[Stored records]
(** After an assignment, the slot reads as the assigned Value. *)
Lemma boxed_r_assign_then_read (mode : build) (r : boxed_r) (x : native)
    (h h1 : heap) (old v : boxed) :
  deref KBoxed (slot r) h = Ok (old, h) ->
  construct mode x h = Ok (v, h1) ->
  exists h' : heap,
    boxed_r_assign mode r x h = Ok (r, h') /\
    boxed_r_read r h' = Ok (v, h').
Proof.
  intros Hr Hv.
  destruct (boxed_r_assign_run mode r x h h1 old v Hr Hv) as (a & Hs & Ha & Hrun).
  destruct (construct_extends mode x h h1 v Hv) as (l & -> & _).
  eexists. split; [exact Hrun|].
  unfold boxed_r_read. rewrite Hs. apply (deref_lookup KBoxed v).
  apply list_lookup_insert_eq. rewrite length_app. lia.
Qed.

(** ** Payload kinds *)

Create HintDb kinds.

Local Abbreviation stable := (@kind_stable closure thunk _).

Lemma kinds_preserved_refl (h : heap) : kinds_preserved h h.
Proof. intros a k Hk. exact Hk. Qed.

Lemma kinds_preserved_trans (h1 h2 h3 : heap) :
  kinds_preserved h1 h2 -> kinds_preserved h2 h3 -> kinds_preserved h1 h3.
Proof. intros H12 H23 a k Hk. apply H23, H12, Hk. Qed.

Lemma kinds_preserved_app (h l : heap) : kinds_preserved h (h ++ l).
Proof.
  intros a k. unfold cell_kind.
  destruct (h !! a) as [o|] eqn:E; [|discriminate].
  rewrite (lookup_app_l_Some _ _ _ _ E). trivial.
Qed.

Lemma kinds_preserved_insert (h : heap) (a : addr) (o o' : payload closure thunk) :
  h !! a = Some o' ->
  kind_of o = kind_of o' ->
  kinds_preserved h (<[a := o]> h).
Proof.
  intros Ha Hk a0 k0. unfold cell_kind.
  destruct (decide (a = a0)) as [<-|Hne].
  - rewrite list_lookup_insert_eq by (apply lookup_lt_Some in Ha; exact Ha).
    rewrite Ha. simpl. congruence.
  - rewrite list_lookup_insert_ne by exact Hne. trivial.
Qed.

Lemma bind_Ok_inv {A B : Type} (m : St heap A) (f : A -> St heap B)
    (h h' : heap) (b : B) :
  (x <- m ;; f x) h = Ok (b, h') ->
  exists a h1, m h = Ok (a, h1) /\ f a h1 = Ok (b, h').
Proof.
  unfold bind. destruct (m h) as [[a h1]| |]; try discriminate. eauto.
Qed.

Lemma put_Ok_inv (p : option addr) (o : payload closure thunk) (h h' : heap) (r : unit) :
  put p o h = Ok (r, h') ->
  exists a, p = Some a /\ a < length h /\ h' = <[a := o]> h.
Proof.
  unfold put. destruct p as [a|]; [|discriminate].
  destruct (decide (a < length h)); [|discriminate].
  intros [= _ <-]. eauto.
Qed.

Lemma kind_stable_ret {A : Type} (a : A) : stable (ret a).
Proof. intros h h' r [= _ <-]. apply kinds_preserved_refl. Qed.

Lemma kind_stable_throw {A : Type} (e : exn) : stable (throw e : St heap A).
Proof. intros h h' r [=]. Qed.

Lemma kind_stable_undefined {A : Type} :
  stable (undefined_behaviour : St heap A).
Proof. intros h h' r [=]. Qed.

Lemma kind_stable_lift {A : Type} (o : outcome A) : stable (lift o).
Proof.
  intros h h' r. unfold lift. destruct o; intros [=]. subst.
  apply kinds_preserved_refl.
Qed.

Lemma kind_stable_bind {A B : Type} (m : St heap A) (f : A -> St heap B) :
  stable m -> (forall a, stable (f a)) -> stable (x <- m ;; f x).
Proof.
  intros Hm Hf h h' r Hrun.
  apply bind_Ok_inv in Hrun as (a & h1 & H1 & H2).
  eapply kinds_preserved_trans; [eapply Hm, H1|eapply Hf, H2].
Qed.

Lemma kind_stable_make_shared (o : payload closure thunk) :
  stable (make_shared o).
Proof. intros h h' r [= _ <-]. apply kinds_preserved_app. Qed.

Lemma kind_stable_deref (k : kind) (p : option addr) : stable (deref k p).
Proof.
  intros h h' v Hd. apply deref_Ok in Hd as [-> _]. apply kinds_preserved_refl.
Qed.

Lemma kind_stable_construct (mode : build) (x : native) :
  stable (construct mode x).
Proof.
  intros h h' v Hc.
  destruct (construct_extends mode x h h' v Hc) as (l & -> & _).
  apply kinds_preserved_app.
Qed.

#[local] Hint Resolve kind_stable_ret kind_stable_throw kind_stable_undefined
  kind_stable_lift kind_stable_bind kind_stable_make_shared kind_stable_deref
  kind_stable_construct : kinds.

Lemma bind_ret_r {A : Type} (m : St heap A) (h : heap) :
  (x <- m ;; ret x) h = m h.
Proof. unfold bind, ret. destruct (m h) as [[a h']| |]; reflexivity. Qed.

(** A cell read at type [k] and then overwritten by an object of type [k]
    keeps its type, whatever is decided in between from the value read. *)
Lemma kind_stable_deref_put {A : Type} (k : kind) (p : option addr)
    (f : ctype k -> St heap A) :
  (forall (v : ctype k) (h : heap),
      f v h = UB \/
      exists (v' : ctype k) (g : unit -> St heap A),
        f v h = (u <- put p (inject k v') ;; g u) h /\
        forall u, stable (g u)) ->
  stable (v <- deref k p ;; f v).
Proof.
  intros Hf h h' r Hrun.
  apply bind_Ok_inv in Hrun as (v & h1 & Hd & Hrun).
  apply deref_Ok in Hd as [-> (a & -> & Ha)].
  destruct (Hf v h) as [Hub|(v' & g & Hput & Hg)].
  - rewrite Hub in Hrun. discriminate Hrun.
  - rewrite Hput in Hrun.
    apply bind_Ok_inv in Hrun as (u & h2 & Hp & Hrun).
    apply put_Ok_inv in Hp as (a' & [= <-] & _ & ->).
    eapply kinds_preserved_trans; [|eapply Hg, Hrun].
    eapply kinds_preserved_insert; [exact Ha|].
    rewrite !kind_of_inject. reflexivity.
Qed.

Lemma kind_stable_assign (r : lvalue) (v : boxed) : stable (assign r v).
Proof.
  destruct r as [p key|p i|p]; unfold assign.
  - apply (kind_stable_deref_put KDict). intros m h.
    destruct (m !! key); [right|left; reflexivity].
    exists (<[key := v]> m), ret. split; [|auto with kinds].
    symmetry. apply bind_ret_r.
  - apply (kind_stable_deref_put KArray). intros l h.
    destruct (decide (i < length l)); [right|left; reflexivity].
    exists (<[i := v]> l), ret. split; [|auto with kinds].
    symmetry. apply bind_ret_r.
  - apply (kind_stable_deref_put KBoxed). intros b h. right.
    exists v, ret. split; [|auto with kinds].
    symmetry. apply bind_ret_r.
Qed.

Lemma kind_stable_boxed_index_key (b : boxed) (key : string) :
  stable (boxed_index_key b key).
Proof.
  unfold boxed_index_key.
  apply (kind_stable_deref_put KDict). intros m h. right.
  exists (dict_index_mut m key), (fun _ => ret (at_key b key)).
  split; [reflexivity|auto with kinds].
Qed.

Lemma kind_stable_boxed_index (mode : build) (b : boxed) (index : Z) :
  stable (boxed_index mode b index).
Proof. unfold boxed_index. auto 6 with kinds. Qed.

Lemma kind_stable_unbox_assign (k : kind) (b : boxed) (v : ctype k) :
  stable (unbox_assign k b v).
Proof.
  unfold unbox_assign.
  apply (kind_stable_deref_put k). intros v0 h. right.
  exists v, ret. split; [|auto with kinds].
  symmetry. apply bind_ret_r.
Qed.

Lemma kind_stable_boxed_r_assign (mode : build) (r : boxed_r) (x : native) :
  stable (boxed_r_assign mode r x).
Proof.
  unfold boxed_r_assign.
  pose proof kind_stable_assign. auto 8 with kinds.
Qed.

#[local] Hint Resolve kind_stable_assign kind_stable_boxed_index_key
  kind_stable_boxed_index kind_stable_unbox_assign kind_stable_boxed_r_assign
  : kinds.

Lemma kind_stable_step (mode : build) (o : op) : stable (step mode o).
Proof.
  destruct o; simpl; unfold box, boxed_r_new; auto 6 with kinds.
Qed.

Lemma kind_stable_run (mode : build) (os : list op) : stable (run mode os).
Proof.
  induction os as [|o os IH]; simpl.
  - apply kind_stable_ret.
  - apply kind_stable_bind; [apply kind_stable_step|intros _; exact IH].
Qed.

(** After an assignment through a reference, the reference reads as the
    assigned Value. *)
Lemma assign_load (r : lvalue) (v : boxed) (h h' : heap) (u : unit) :
  assign r v h = Ok (u, h') -> load r h' = Ok (v, h').
Proof.
  destruct r as [p key|p i|p]; unfold assign, load; intros Hrun;
    apply bind_Ok_inv in Hrun as (x & h1 & Hd & Hrun);
    apply deref_Ok in Hd as [-> (a & -> & Ha)]; simpl in Ha, x; cbn [ctype] in Hrun.
  - destruct (x !! key) eqn:Hk; [|discriminate Hrun].
    apply put_Ok_inv in Hrun as (a' & [= <-] & Hlt & ->).
    apply (boxed_index_key_const_Some a (<[key := v]> x)).
    + apply list_lookup_insert_eq, Hlt.
    + apply lookup_insert_eq.
  - destruct (decide (i < length x)) as [Hi|]; [|discriminate Hrun].
    apply put_Ok_inv in Hrun as (a' & [= <-] & Hlt & ->).
    assert (<[a := PArray (<[i := v]> x)]> h !! a = Some (PArray (<[i := v]> x)))
      as Hl by (apply list_lookup_insert_eq, Hlt).
    rewrite (bind_Ok _ _ _ _ _ (deref_lookup KArray (<[i := v]> x) a _ Hl)).
    unfold lift, deque_subscript. rewrite Nat2Z.id.
    rewrite list_lookup_insert_eq by exact Hi. reflexivity.
  - apply put_Ok_inv in Hrun as (a' & [= <-] & Hlt & ->).
    apply (deref_lookup KBoxed v). apply list_lookup_insert_eq, Hlt.
Qed.

(** C4, as amended: the object a Value was constructed with never changes
    type: a program of header operations, in either build, leaves every cell of
    the store with the type it had.  A Value itself is re-pointed by the
    assignment of [boxed] through any mutable reference to it, be it an
    element, an entry or a slot: the reference then reads as the assigned
    Value. *)
Theorem payload_kind_stable (mode : build) (os : list op) (h h' : heap)
    (a : addr) (k : kind)
    (Hk : cell_kind h a = Some k)
    (Hrun : run mode os h = Ok (tt, h')) :
  cell_kind h' a = Some k /\
  (forall (r : lvalue) (v : boxed) (h2 : heap),
      assign r v h' = Ok (tt, h2) ->
      load r h2 = Ok (v, h2) /\ value_kind h2 r = holds h2 v /\
      cell_kind h2 a = Some k).
Proof.
  pose proof (kind_stable_run mode os h h' tt Hrun a k Hk) as Hk'.
  split; [exact Hk'|].
  intros r v h2 Hassign.
  pose proof (assign_load r v h' h2 tt Hassign) as Hload.
  repeat split.
  - exact Hload.
  - unfold value_kind, eval. rewrite Hload. reflexivity.
  - exact (kind_stable_assign r v h' h2 tt Hassign a k Hk').
Qed.


(** ** Calls *)

Context {C : Callables closure thunk}.

Lemma boxed_call_lookup (p : addr) (f : closure) (arg : boxed) (h : heap) :
  h !! p = Some (PFn f) ->
  boxed_call (Some p) arg h = apply_fn f arg h.
Proof.
  intros Hp. unfold boxed_call.
  rewrite (bind_Ok _ _ _ _ _ (deref_lookup KFn f p h Hp)). reflexivity.
Qed.

Lemma boxed_call_eff_lookup (p : addr) (f : thunk) (h : heap) :
  h !! p = Some (PEffFn f) ->
  boxed_call_eff (Some p) h = apply_eff f h.
Proof.
  intros Hp. unfold boxed_call_eff.
  rewrite (bind_Ok _ _ _ _ _ (deref_lookup KEffFn f p h Hp)). reflexivity.
Qed.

▶ _Your goal_: Quote the records above exactly, from the first line through the line containing "boxed_r_read r h' = Ok (v, h').", and nothing more.

▶ _Response to the exercise_:
(** After an assignment, the slot reads as the assigned Value. *)
Lemma boxed_r_assign_then_read (mode : build) (r : boxed_r) (x : native)
    (h h1 : heap) (old v : boxed) :
  deref KBoxed (slot r) h = Ok (old, h) ->
  construct mode x h = Ok (v, h1) ->
  exists h' : heap,
    boxed_r_assign mode r x h = Ok (r, h') /\
    boxed_r_read r h' = Ok (v, h').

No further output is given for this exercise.